The Soviet Occupation
When Soviet troops arrived in Bulgaria, they were welcomed by the populace as liberators from German occupation. On September 9, 1944, five days after the Soviet declaration of war, a Fatherland Front coalition deposed the temporary government in a bloodless coup. Headed by Kimon Georgiev of Zveno, the new administration included four communists, five members of Zveno, two social democrats, and four agrarians. Although in the minority, the communists had been the driving force in forming the coalition as an underground resistance organization in 1942. The presence of the Red Army, which remained in Bulgaria until 1947, strengthened immeasurably the communist position in dealing with the Allies and rival factions in the coalition. At this point, many noncommunist Bulgarians placed their hopes on renewed relations with the Soviet Union; in their view, both Germany and the Allies had been discredited by the events of the previous fifteen years. In 1945 the Allies themselves expected that a benign Soviet Union would continue the wartime alliance through the period of postwar East European realignment.

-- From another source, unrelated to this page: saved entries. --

(* ===== verification/BittensorExamples.v ===== *)
(** * A concrete chain

    Instances of the parameters of the Bittensor integration - a chain on which
    every call succeeds as long as reveals are left in its budget, a codec for
    the persisted commits, hexadecimal decoding - and the theorems of
    [WeightSubmissionProps] evaluated on them. *)

From Stdlib Require Import Ascii.
From S2P Require Import Prelude Float64 Crypto RustStrings RustBytes CommitReveal SubnetManager Bittensor WeightSubmission LocalListProps WeightSubmissionProps StorageExamples.

Module BittensorToy.
Export StorageToy.

Definition tx {A} (n : A) (s : string) : SE nat string string := fun c => (Ok s, c).

Definition toy_data (uids weights salt : list Z) (vk : Z) : CommitData :=
  mk_CommitData (hex uids) uids weights salt vk.

Definition toy_salt : list Z := [1; 2; 3; 4; 5; 6; 700; 65535].

(** A reveal uses up one unit of the budget. *)
Definition toy_reveal : SE nat string string := fun c =>
  match c with O => (Err "chain unavailable"%string, O) | S c' => (Ok "revealed"%string, c') end.

#[export] Instance toy_subtensor : Subtensor := {|
  Chain := nat;
  BittensorClient := string;
  BittensorSigner := bytes;
  account_id := fun s => s;
  signer_from_seed := fun s => Ok (str_bytes s);
  from_ss58check := fun s => Some (str_bytes s);
  open_client := fun e c => (Ok e, c);
  fetch_metagraph := fun _ _ c => (Ok (mk_Metagraph
    [(7, mk_NeuronInfo (str_bytes "alice") 5 5 f64_one f64_one f64_one);
     (0, mk_NeuronInfo (str_bytes "owner") 0 0 f64_zero f64_zero f64_zero)]), c);
  fetch_mechanism_count := fun _ _ c => (Ok 2, c);
  current_epoch_info := fun _ _ c => (Ok (mk_EpochInfo 720 2 Evaluation 10 360), c);
  get_next_epoch_start_block := fun _ _ c => (Ok (Some 720), c);
  block_number := fun _ c => (Ok 700, c);
  listener_init := fun _ _ c => (Ok tt, c);
  listener_start := fun _ _ c =>
    match c with O => (Err "chain unavailable"%string, 1%nat) | S _ => (Ok tt, c) end;
  set_weights := fun _ _ _ _ _ _ => tx 0 "set";
  set_mechanism_weights := fun _ _ _ _ _ _ _ => tx 0 "set mechanism";
  batch_set_mechanism_weights := fun _ _ _ _ _ => tx 0 "batch";
  generate_salt := fun n c => (take n toy_salt, c);
  generate_mechanism_commit_hash := fun a n m u w s v => a ++ [n; m] ++ u ++ w ++ s ++ [v];
  commit_hash_to_hex := fun b => hex (take 2 b);
  prepare_commit_reveal := fun a n u w v k c => (toy_data u w (take k toy_salt) v, c);
  prepare_mechanism_commit_reveal := fun a n m u w v k c => (toy_data u w (take k toy_salt) v, c);
  commit_weights := fun _ _ _ _ => tx 0 "committed";
  commit_mechanism_weights := fun _ _ _ _ _ => tx 0 "committed";
  batch_all := fun _ _ _ => tx 0 "batch committed";
  reveal_weights := fun _ _ _ _ _ _ _ => toy_reveal;
  reveal_mechanism_weights := fun _ _ _ _ _ _ _ _ => toy_reveal;
  DEFAULT_COMMIT_REVEAL_VERSION := 3;
  get_commit_reveal_version := fun _ c => (Ok 3, c);
  get_tempo := fun _ _ c => (Ok 360, c);
  get_reveal_period := fun _ _ c => (Ok 1, c);
  get_last_drand_round := fun _ c => (Ok 1000, c);
  get_mechid_storage_index := fun n m => n + 4096 * m;
  calculate_reveal_round := fun _ b _ _ _ r => r + b;
  prepare_crv4_commit := fun a u w v r c => (Ok (a ++ u ++ w ++ [v; r]), c);
  commit_timelocked_mechanism_weights := fun _ _ _ _ _ _ _ => tx 0 "timelocked"
|}.

Lemma toy_salt_u16 k : Forall is_u16 (take k toy_salt).
Proof. apply Forall_take. by_compute. Qed.

#[export] Instance toy_subtensor_laws : SubtensorLaws.
Proof.
  refine {| plain_commit_hash := fun _ _ u w s _ => hex u |}.
  - intros n c. apply toy_salt_u16.
  - intros. split; [apply toy_salt_u16|done].
Defined.

(** ** Text of the persisted state: a number in base two *)

#[local] Instance pmc_countable : Countable PendingMechanismCommit.
Proof.
  refine (inj_countable' (fun c => (pmc_mechanism_id c, pmc_hash c, pmc_uids c, pmc_weights c,
      pmc_salt_hex c, pmc_version_key c, pmc_epoch c))
    (fun '(a, b, c, d, e, f, g) => mk_PendingMechanismCommit a b c d e f g) _). by intros [].
Defined.
#[local] Instance pc_countable : Countable PendingCommitV2.
Proof.
  refine (inj_countable' (fun c => (pc_hash c, pc_uids c, pc_weights c, pc_salt_hex c,
      pc_version_key c, pc_epoch c))
    (fun '(b, c, d, e, f, g) => mk_PendingCommitV2 b c d e f g) _). by intros [].
Defined.
#[local] Instance ps_countable : Countable PersistedCommitState.
Proof.
  refine (inj_countable' (fun s => (ps_committed_epoch s, ps_pending_mechanism_commits s,
      ps_pending_commit s, ps_last_revealed_epoch s))
    (fun '(a, b, c, d) => mk_PersistedCommitState a b c d) _). by intros [].
Defined.

Fixpoint pos_text (p : positive) : string :=
  match p with
  | xH => "1"
  | xO p => String "0" (pos_text p)
  | xI p => String "1" (pos_text p)
  end.
Fixpoint text_pos (s : string) : option positive :=
  match s with
  | "1"%string => Some xH
  | String c s' => p ← text_pos s'; if Ascii.eqb c "1" then Some (xI p) else Some (xO p)
  | EmptyString => None
  end.

Lemma text_pos_text p : text_pos (pos_text p) = Some p.
Proof.
  induction p as [p IH|p IH|]; [| |done].
  - cbn [pos_text text_pos]. destruct (pos_text p) eqn:Hp; [by destruct p|]. by rewrite IH.
  - cbn [pos_text text_pos]. by rewrite IH.
Qed.

Lemma pos_text_utf8 p : utf8_valid (str_bytes (pos_text p)) = true.
Proof. by induction p as [p IH|p IH|]. Qed.

(** ** Hexadecimal decoding *)

Definition hex_value (a : ascii) : option Z :=
  let n := Z.of_nat (nat_of_ascii a) in
  if (48 <=? n) && (n <=? 57) then Some (n - 48)
  else if (97 <=? n) && (n <=? 102) then Some (n - 87) else None.

Fixpoint unhex (l : list ascii) : option bytes :=
  match l with
  | [] => Some []
  | a :: b :: l' => x ← hex_value a; y ← hex_value b; r ← unhex l'; Some (16 * x + y :: r)
  | _ => None
  end.

Lemma hex_value_digit i : 0 <= i < 16 -> hex_value (hex_digit i) = Some i.
Proof.
  intros Hi. assert (Hall : Forall (fun i => hex_value (hex_digit i) = Some i) (Z.of_nat <$> seq 0 16))
    by by_compute.
  eapply list.Forall_forall in Hall; [exact Hall|]. apply list_elem_of_fmap. exists (Z.to_nat i).
  split; [lia|]. apply elem_of_seq. lia.
Qed.

Lemma unhex_hex b : Forall is_u8 b -> unhex (chars (hex b)) = Some b.
Proof.
  unfold hex. rewrite chars_of_chars. induction 1 as [|x b Hx _ IH]; [done|].
  rewrite bind_cons. revert IH. generalize (b ≫= hex_byte). intros r IH. unfold hex_byte. cbn [app unhex]. unfold is_u8 in Hx.
  rewrite (Z.mod_small (x / 16)) by (split; [apply Z.div_pos|apply Z.div_lt_upper_bound]; lia).
  rewrite (hex_value_digit (x / 16)) by (split; [apply Z.div_pos|apply Z.div_lt_upper_bound]; lia).
  rewrite (hex_value_digit (x mod 16)) by (apply Z.mod_pos_bound; lia). simpl. rewrite IH. simpl.
  by rewrite <- (Z.div_mod x 16) by lia.
Qed.

#[export] Instance toy_commit_codec : CommitCodec := {|
  hex_decode := fun s => ok_or (unhex (chars s)) "odd length"%string;
  commits_to_json := fun s => Ok (pos_text (encode s));
  commits_from_json := fun t => ok_or (text_pos t ≫= decode) "expected value"%string
|}.

#[export] Instance toy_commit_codec_laws : CommitCodecLaws.
Proof.
  split; simpl.
  - intros b Hb. by rewrite unhex_hex.
  - intros s t [= <-]. split; [apply pos_text_utf8|]. rewrite text_pos_text.
    unfold mbind, option_bind. by rewrite decode_encode.
Qed.

#[export] Instance toy_disk : DiskIO := {| io_ok := fun _ => true |}.

(** ** A validator *)

Definition the_signer : bytes := str_bytes "v".
Definition toy_client : SubtensorClient :=
  mk_SubtensorClient (testnet 100) (Some "ws"%string) (Some the_signer)
    (Some (mk_Metagraph [(7, mk_NeuronInfo (str_bytes "alice") 5 5 f64_one f64_one f64_one)])) ∅.
Definition fresh_disk : Disk := mk_Disk ∅ ∅.
Definition fresh : Env :=
  mk_Env (WeightSubmitter_new toy_client None fresh_disk) fresh_disk (1%nat : Chain).
Definition at_epoch (n : Z) : Env := (set_epoch n fresh).2.
Definition the_batch : mechanism_batch := [(1, [7; 0], [30000; 35535]); (2, [7], [65535])].

(** ** Witnesses *)

Lemma toy_writable : writable None fresh_disk.
Proof. split_and!; [done|done|by intros s]. Qed.

Lemma toy_opens : env_opens toy_client None (at_epoch 5).
Proof.
  apply keeps_set_epoch. split_and!; [done|done|..]; apply opens_default.
Qed.

Lemma batch_survives_restart_witness :
  exists c, ps_pending_mechanism_commits (ws_state (en_sub (set_epoch 5 (restart toy_client None
      (submit_mechanism_weights_batch_commit_reveal the_batch (at_epoch 5)).2)).2)) !! 1 = Some c /\
    commit_of toy_client 5 (1, [7; 0], [30000; 35535]) c.
Proof.
  assert (Hw : writable None (en_disk (at_epoch 5))).
  { split_and!; [done|done|by intros s]. }
  assert (Hrun : submit_mechanism_weights_batch_commit_reveal the_batch (at_epoch 5) =
    (Ok "batch committed"%string,
     (submit_mechanism_weights_batch_commit_reveal the_batch (at_epoch 5)).2)).
  { apply run_result. vm_compute. reflexivity. }
  assert (Hlast : last (filter (fun x => x.1.1 = 1) the_batch) = Some (1, [7; 0], [30000; 35535]))
    by reflexivity.
  exact (batch_survives_restart toy_client None the_batch (at_epoch 5) _ _ 1 _ _
    toy_opens Hw Hrun Hlast).
Defined.

Lemma kept_commits_open_witness :
  let e' := fold_left (fun e o => run_submitter toy_client None o e)
    [OpSetEpoch 5; OpBatch the_batch; OpRestart; OpReveal; OpSubmit []] fresh in
  state_opens toy_client (ws_state (en_sub e')) /\
  state_opens toy_client (commits_load (commits_path None) (en_disk e')).
Proof.
  assert (Hfile : files (en_disk fresh) !! commits_path None = None) by reflexivity.
  exact (kept_commits_open toy_client None _ fresh eq_refl Hfile).
Defined.

Definition the_weights : list WeightAssignment := [mk_WeightAssignment "alice" f64_one].

Lemma plain_commit_lost_on_restart_witness :
  let e1 := (submit_with_commit_reveal the_weights (at_epoch 5)).2 in
  is_Some (ps_pending_commit (commits_load (commits_path None) (en_disk e1))) /\
  let e2 := (set_epoch 5 (restart toy_client None e1)).2 in
  ps_pending_commit (ws_state (en_sub e2)) = None /\
  ps_pending_commit (commits_load (commits_path None) (en_disk e2)) = None.
Proof.
  assert (Hw : writable None (en_disk (at_epoch 5))).
  { split_and!; [done|done|by intros s]. }
  assert (Hrun : submit_with_commit_reveal the_weights (at_epoch 5) =
    (Ok "committed"%string, (submit_with_commit_reveal the_weights (at_epoch 5)).2)).
  { apply run_result. vm_compute. reflexivity. }
  assert (Hne : 5 <> 0) by lia.
  exact (plain_commit_lost_on_restart toy_client None the_weights (at_epoch 5) _ _ 5
    eq_refl eq_refl Hw eq_refl eq_refl Hrun Hne).
Defined.

(** Two commits, and a chain that accepts one reveal. *)
Definition committed : Env :=
  (submit_mechanism_weights_batch_commit_reveal the_batch (at_epoch 5)).2.

Lemma failed_reveal_loses_commits_witness :
  let e1 := (reveal_pending_mechanism_commits committed).2 in
  size (ps_pending_mechanism_commits (ws_state (en_sub committed))) = 2%nat /\
  ps_pending_mechanism_commits (ws_state (en_sub e1)) = ∅ /\
  ps_pending_mechanism_commits (commits_load (commits_path None) (en_disk e1)) = ∅ /\
  ps_last_revealed_epoch (ws_state (en_sub e1)) = ps_last_revealed_epoch (ws_state (en_sub committed)).
Proof.
  assert (Hw : writable None (en_disk committed)).
  { split_and!; [done|vm_compute; reflexivity|by intros s]. }
  assert (Hp : ws_persist_path (en_sub committed) = commits_path None) by (vm_compute; reflexivity).
  assert (Hrun : reveal_pending_mechanism_commits committed =
    (Err "chain unavailable"%string, (reveal_pending_mechanism_commits committed).2)).
  { apply injective_projections; [vm_compute; reflexivity|reflexivity]. }
  split; [vm_compute; reflexivity|].
  exact (failed_reveal_loses_commits None committed _ _ Hp Hw Hrun).
Defined.

Lemma manager_weights_full_witness :
  prepare_weights_with_fallback toy_client [mk_WeightAssignment "alice" (f64_lit 1 4); mk_WeightAssignment "bob" f64_one]
    = ([7; 0], [16383; 49152]) /\
  length [7; 0] = length [16383; 49152] /\ Forall is_u16 [16383; 49152] /\ Z_sum [16383; 49152] = TARGET_SUM /\
  forall i u, u <> 0 -> (ws_prepare_weights toy_client [mk_WeightAssignment "alice" (f64_lit 1 4); mk_WeightAssignment "bob" f64_one]).1 !! i = Some u ->
    [7; 0] !! i = Some u /\ [16383; 49152] !! i = (ws_prepare_weights toy_client [mk_WeightAssignment "alice" (f64_lit 1 4); mk_WeightAssignment "bob" f64_one]).2 !! i.
Proof.
  assert (Hle : Z_sum (ws_prepare_weights toy_client
    [mk_WeightAssignment "alice" (f64_lit 1 4); mk_WeightAssignment "bob" f64_one]).2 <= TARGET_SUM)
    by by_compute.
  assert (Heq : prepare_weights_with_fallback toy_client
    [mk_WeightAssignment "alice" (f64_lit 1 4); mk_WeightAssignment "bob" f64_one] = ([7; 0], [16383; 49152]))
    by (vm_compute; reflexivity).
  split; [exact Heq|]. exact (manager_weights_full toy_client _ _ _ Hle Heq).
Defined.
End BittensorToy.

The armistice signed by Bulgaria with the Soviet Union in October 1944 surrendered all wartime territorial gains except Southern Dobruja; this meant that Macedonia returned to Yugoslavia and Thrace to Greece. The peace agreement also established a Soviet-dominated Allied Control Commission to run Bulgaria until conclusion of a peace treaty. Overall war damage to Bulgaria was moderate compared to that in other European countries, and the Soviet Union demanded no reparations. On the other hand, Bulgaria held the earliest and most widespread war crimes trial in postwar Europe; almost 3,000 were executed as war criminals. Bulgaria emerged from the war with no identifiable political structure; the party system had dissolved in 1934, replaced by the pragmatic balancing of political factions in Boris's royal dictatorship. This condition and the duration of the war in Europe eight months after Bulgaria's surrender gave the communists ample opportunity to exploit their favorable strategic position in Bulgarian politics.